Business Capability Map¶
Executive Summary¶
- This map answers one question for non-technical leaders: which platform owns which business capability
- It eliminates the recurring debate where every new requirement defaults to "build it on the data platform"
- Platform ownership is determined by workload characteristics (latency, mutation, SLA), not by where the best data lives
- When a capability spans platforms, the map forces explicit ownership boundaries before anyone writes code
- Print this. Reference it in steering committees. It saves months of architectural rework per misplaced workload.
graph LR
subgraph EDP["Enterprise Data Platform"]
direction TB
E1[Customer 360]
E2[Regulatory Reporting]
E3[Executive MI]
E4[ML Training Data]
E5[Self-Service Analytics]
end
subgraph OPS["Operational Platform"]
direction TB
O1[Payments]
O2[Case Management]
O3[Workflow State]
O4[Transaction Processing]
end
subgraph SRV["Serving Layer"]
direction TB
S1[Real-Time Decisioning]
S2[API Serving]
S3[Feature Serving]
S4[Embedded Analytics]
end
EDP -->|"data products"| SRV
OPS -->|"events"| EDP
SRV -->|"enrichment"| OPS The Capability Matrix¶
| Business Capability | Platform Owner | Why This Platform |
|---|---|---|
| Customer 360 / Single Customer View | EDP | Cross-domain integration, historical depth |
| Regulatory Reporting (BCBS 239, DORA, Solvency II) | EDP | Lineage, auditability, governed datasets |
| Executive Management Information | EDP | Aggregated, cross-domain metrics |
| Data Science / AI Model Training | EDP + ML Platform | Historized training data from EDP, compute on ML platform |
| Self-Service Analytics | EDP | Governed, documented datasets for business users |
| Fraud Detection (real-time) | Streaming + Operational | Sub-second scoring during transaction |
| Fraud Investigation (post-hoc) | EDP | Historical pattern analysis across domains |
| Operational Workflow / Case Management | Operational / Workflow Platform | Mutable state, human tasks, SLA tracking |
| Payments / Transaction Processing | Operational | ACID, low-latency, high availability |
| Real-Time Decisioning (pricing, offers) | Serving Layer | Low-latency serving, fed by EDP-computed features |
| API Serving for Customer Apps | Serving Layer | High concurrency, low latency, always-on |
| Data Quality Monitoring | EDP | Cross-domain quality rules, historical trends |
| Master Data Management | Shared (MDM source, EDP consumer) | Operational ownership, analytical consumption |
| Embedded Analytics | Serving Layer + EDP | EDP produces, serving layer delivers at app speed |
| Gen AI / RAG Applications | ML Platform + Vector Store | Embeddings from EDP data, served from vector DB |
How to Read This Map¶
EDP means the enterprise data platform owns the data and the workload runs against it. The platform is optimized for throughput, historical depth, and governance. If a capability maps here, expect batch or near-real-time latency, not sub-second response times.
Operational means a purpose-built operational system with its own SLAs, its own data model, and its own uptime guarantees. These systems process transactions, manage mutable state, and serve live business operations. The EDP ingests from them -- it does not replace them.

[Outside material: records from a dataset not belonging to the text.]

(* ===== verification/MirrorViewerPins.v ===== *)
(** * Viewers share the pin of a window

    Prepared and running viewers, the factory's table of pins, and the steps
    that change them; [pinMu] makes each access to the table one step, and the
    lock of a preparation keeps its [Start] and [Close] apart.  The table counts
    exactly the viewers that hold a window, and tmux is told to restore a window
    only when nobody holds it. *)

From S2P Require Import Prelude GoString GoUnicode GoConv GoErrors TmuxQuote TmuxFormat TmuxArgs TmuxServer.
From S2P Require Import MirrorProtocol MirrorDiagnostics MirrorManager MirrorViewerParse MirrorViewer MirrorViewerProps.
Open Scope Z_scope.

(** A preparation and the viewer it may have become. *)
Record entry := { en_prep : ptyViewerPreparation; en_ended : bool }.
Record viewers := { pins : pin_table; entries : list entry }.

Definition running (e : entry) : Prop := pp_started (en_prep e) = true /\ en_ended e = false.
Definition prepared (e : entry) : Prop := pp_started (en_prep e) = false /\ pp_closed (en_prep e) = false.

Definition set_entry (i : nat) (e : entry) (t : pin_table) (w : viewers) : viewers :=
  {| pins := t; entries := <[i := e]> (entries w) |}.

Section Pins.
Context `{UnicodeTables}.
Variables (f : PTYViewerFactory) (os_environ : list bytes).

(** One operation with the calls it makes, newest first, under any environment. *)
Inductive vstep : viewers -> list vcall -> viewers -> Prop :=
| vs_prepare w identity h past calls t p :
    v_exec h past (Prepare f os_environ identity (pins w)) = (calls ++ past, (t, Ok p)) ->
    vstep w calls {| pins := t; entries := entries w ++ [{| en_prep := p; en_ended := false |}] |}
| vs_prepare_failed w identity h past calls t err :
    v_exec h past (Prepare f os_environ identity (pins w)) = (calls ++ past, (t, Err err)) ->
    vstep w calls {| pins := t; entries := entries w |}
| vs_start w i e pid h past calls p t err :
    entries w !! i = Some e ->
    v_exec h past (Start f os_environ pid (en_prep e) (pins w)) = (calls ++ past, (p, t, err)) ->
    vstep w calls (set_entry i {| en_prep := p; en_ended := en_ended e |} t w)
| vs_close w i e h past calls p t err :
    entries w !! i = Some e ->
    v_exec h past (preparation_Close f os_environ (en_prep e) (pins w)) = (calls ++ past, (p, t, err)) ->
    vstep w calls (set_entry i {| en_prep := p; en_ended := en_ended e |} t w)
| vs_end w i e reads stopped h past calls p t err :        (* [run] of a viewer returns *)
    entries w !! i = Some e -> running e ->
    v_exec h past (viewer_run f os_environ reads stopped (en_prep e) (pins w)) = (calls ++ past, Some (p, t, err)) ->
    vstep w calls (set_entry i {| en_prep := p; en_ended := true |} t w)
| vs_cleanup w keys h past calls t err :                   (* a map is visited in any order *)
    keys ≡ₚ (map_to_list (pins w)).*1 ->
    v_exec h past (Cleanup f os_environ keys (pins w)) = (calls ++ past, (t, err)) ->
    vstep w calls {| pins := t; entries := entries w |}.

Definition no_viewers : viewers := {| pins := ∅; entries := [] |}.
Definition vreach : viewers -> Prop := reachable (fun w => w = no_viewers) (fun w w' => exists calls, vstep w calls w').

(** ** Who holds a window *)

Definition holds (k : viewerWindowKey) (e : entry) : bool :=
  (pp_key (en_prep e) ==b k) && negb (pp_released (en_prep e)).
Definition holders (k : viewerWindowKey) (es : list entry) : Z := count (holds k) es.

Lemma holders_app k es e : holders k (es ++ [e]) = holders k es + (if holds k e then 1 else 0).
Proof. apply count_snoc. Qed.
Lemma holders_insert k es i e e' : es !! i = Some e ->
  holders k (<[i := e']> es) = holders k es - (if holds k e then 1 else 0) + (if holds k e' then 1 else 0).
Proof. apply count_insert. Qed.
Lemma holders_nonneg k es : 0 <= holders k es.
Proof. apply count_nonneg. Qed.
Lemma holders_pos k es i e : es !! i = Some e -> holds k e = true -> 0 < holders k es.
Proof. apply count_pos. Qed.

(** The table [t] counts the holders [n]. *)
Definition counts (t : pin_table) (n : viewerWindowKey -> Z) : Prop :=
  forall k, match t !! k with
            | Some pin => references pin = n k /\ restore pin = originalInherited pin
            | None => n k = 0
            end.

(** An entry has let go exactly when it was closed or its viewer has ended. *)
Record entry_ok (e : entry) : Prop := {
  eo_released : pp_released (en_prep e) = pp_closed (en_prep e) || en_ended e;
  eo_started : pp_started (en_prep e) = true -> pp_closed (en_prep e) = false;
  eo_ended : en_ended e = true -> pp_started (en_prep e) = true
}.

(** ** What the programs do to the table *)

Definition restores (k : viewerWindowKey) (c : vcall) : bool :=
  match c with CTmux (ForRestore k') _ _ _ => k' ==b k | _ => false end.
Definition pins_key (k : viewerWindowKey) (c : vcall) : bool :=
  match c with CTmux (ForPin k') _ _ _ => k' ==b k | _ => false end.

(** Only windows in [R] are restored, only windows in [P] are pinned. *)
Definition touches (R P : viewerWindowKey -> Prop) (c : vcall) : Prop :=
  forall k, (restores k c = true -> R k) /\ (pins_key k c = true -> P k).

Definition nothing (k : viewerWindowKey) : Prop := False.
Definition add1 (k : viewerWindowKey) (d : Z) (n : viewerWindowKey -> Z) : viewerWindowKey -> Z :=
  fun k' => if k' ==b k then n k' + d else n k'.

Lemma touches_run R P why args :
  (forall k, why = ForRestore k -> R k) -> (forall k, why = ForPin k -> P k) ->
  always (touches R P) (fun _ => True) (runTmux f os_environ why args).
Proof.
  intros HR HP. apply always_runTmux; [by intros k|]. intros path vec env k.
  split; cbn; destruct why; try done; intros E%bool_decide_eq_true; subst; auto.
Qed.

Lemma touches_plain R P c : (forall k, restores k c = false) -> (forall k, pins_key k c = false) -> touches R P c.
Proof. intros HR HP k. rewrite HR, HP. done. Qed.

Lemma always_restore R P k mode inherited owner hookIndex : R k ->
  always (touches R P) (fun _ => True) (restoreWindowPin f os_environ k mode inherited owner hookIndex).
Proof.
  intros HR. unfold restoreWindowPin. destruct (RestoreWindowSizeIfGenerationArgs _ _ _ _ _ _); [|done].
  apply (always_bind _ (fun _ => True)).
  - apply touches_run; [|done]. intros k' E. by simplify_eq.
  - intros r _. repeat case_goal; done.
Qed.

Lemma counts_insert t n k pin : counts t n -> references pin = n k -> restore pin = originalInherited pin ->
  counts (<[k := pin]> t) n.
Proof.
  intros Hc Hp Hr k'. destruct (decide (k' = k)) as [->|Hne]; [by rewrite lookup_insert_eq|].
  rewrite lookup_insert_ne by done. apply Hc.
Qed.

Lemma counts_delete t n k : counts t n -> n k = 0 -> counts (delete k t) n.
Proof.
  intros Hc Hk k'. destruct (decide (k' = k)) as [->|Hne]; [by rewrite lookup_delete_eq|].
  rewrite lookup_delete_ne by done. apply Hc.
Qed.

Lemma counts_add t n k d pin : counts t n -> references pin = n k + d -> restore pin = originalInherited pin ->
  counts (<[k := pin]> t) (add1 k d n).
Proof.
  intros Hc Hp Hr k'. unfold add1. destruct (decide (k' = k)) as [->|Hne].
  - rewrite lookup_insert_eq, bool_decide_true by done. done.
  - rewrite lookup_insert_ne, bool_decide_false by done. apply Hc.
Qed.

Lemma counts_ext t n n' : counts t n -> (forall k, n k = n' k) -> counts t n'.
Proof. intros Hc He k. specialize (Hc k). rewrite <- He. exact Hc. Qed.

Lemma pin_attempt_counts t n identity next : counts t n ->
  let post := fun '(t', r) => match r with Ok (_, _, k) => counts t' (add1 k 1 n) | Err _ => counts t' n end in
  always (touches (fun k => n k = 0) (fun k => n k = 0)) post next ->
  always (touches (fun k => n k = 0) (fun k => n k = 0)) post (pin_attempt f os_environ identity t next).
Proof.
  intros Hc post Hnext. unfold pin_attempt. destruct (CaptureWindowSizeIfGenerationArgs _ _); [|done].
  apply (always_bind _ (fun _ => True)); [by apply touches_run|]. intros [out|err] _; [|done].
  destruct (parseWindowPin out) as [c|err]; [|done]. destruct (_ && _); [done|].
  set (key := {| wk_generation := _; wk_windowID := _ |}). pose proof (Hc key) as Hk.
  destruct (t !! key) as [pin|] eqn:Hpin; [apply (counts_add _ _ _ _ _ Hc); cbn; [lia|by apply Hk]|].
  assert (forall k mode inherited owner hookIndex pinErr, k = key ->
    forall m, always (touches (fun k => n k = 0) (fun k => n k = 0)) post m ->
    always (touches (fun k => n k = 0) (fun k => n k = 0)) post
      (roll_back f os_environ k mode inherited owner hookIndex pinErr (fun err => VRet (t, Err err)) m)) as Hroll.
  { intros k mode inherited owner hookIndex pinErr -> m Hm. unfold roll_back. destruct inherited; [|done].
    apply (always_bind _ (fun _ => True)); [by apply always_restore|]. by intros [e|] _. }
  apply (always_bind _ (fun _ => True)).
  { destruct (cp_inherited c); [|done]. split; [by apply touches_plain|]. intros r. cbn. by destruct (va_err r). }
  intros [[owner hookIndex]|err] _; [|done].
  destruct (PinWindowSizeIfGenerationArgs _ _ _ _ _ _ _ _ _ _); [|done].
  apply (always_bind _ (fun _ => True)); [apply touches_run; [done|]; intros k E; by simplify_eq|].
  intros [out'|err] _; [|apply Hroll; [done|]; by destruct (IsWindowPinConflictError _)].
  destruct (IsWindowPinMismatchOutput out'); [done|].
  destruct (negb _); [by apply Hroll|]. apply (counts_add _ _ _ _ _ Hc); cbn; [lia|done].
Qed.

Lemma pinWindow_counts t n identity : counts t n ->
  always (touches (fun k => n k = 0) (fun k => n k = 0))
    (fun '(t', r) => match r with Ok (_, _, k) => counts t' (add1 k 1 n) | Err _ => counts t' n end)
    (pinWindow f os_environ identity t).
Proof.
  intros Hc. unfold pinWindow. generalize viewerWindowPinAttempts. intros m.
  induction m as [|m IH]; [done|]. by apply pin_attempt_counts.
Qed.

(** The count after a release. *)
Definition after (k : viewerWindowKey) (decrement : bool) (n : viewerWindowKey -> Z) : viewerWindowKey -> Z :=
  if decrement then add1 k (-1) n else n.

Lemma after_same k d n : after k d n k = n k - (if d then 1 else 0).
Proof. unfold after, add1. destruct d; [rewrite bool_decide_true by done|]; lia. Qed.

Serving Layer means data originates in the EDP but is served through purpose-built low-latency infrastructure. APIs, caches, materialized views, feature stores -- whatever the access pattern demands. The EDP computes; the serving layer delivers.
Shared means explicit ownership boundaries between platforms with well-defined data flows. Neither platform fully owns the capability. When you see "Shared," the first question is always: who owns the data, and who owns the SLA?
Using This Map in Steering Committees¶
Print it. Put it on the wall. Reference it when stakeholders request new capabilities.
When a request comes in that maps to "EDP" but stakeholders expect operational SLAs -- sub-second latency, 99.99% uptime, real-time mutation -- that is a positioning conversation, not a technology decision. The data platform team does not need to evaluate new tools. Leadership needs to agree on which platform owns the workload.
When a request maps to "Shared," define the boundary before building. Who owns the data? Who owns the SLA? How does data flow between platforms? Without these answers, both teams will build half a solution and blame each other when it breaks. Every "Shared" capability needs a one-page data flow agreement signed off by both platform owners before development starts.
When a request does not appear on this map, that is a signal to stop and classify it before assigning it to a team. Add the capability to the map, assign ownership, and document the reasoning. The map grows with the enterprise. An unmapped capability is an ungoverned capability.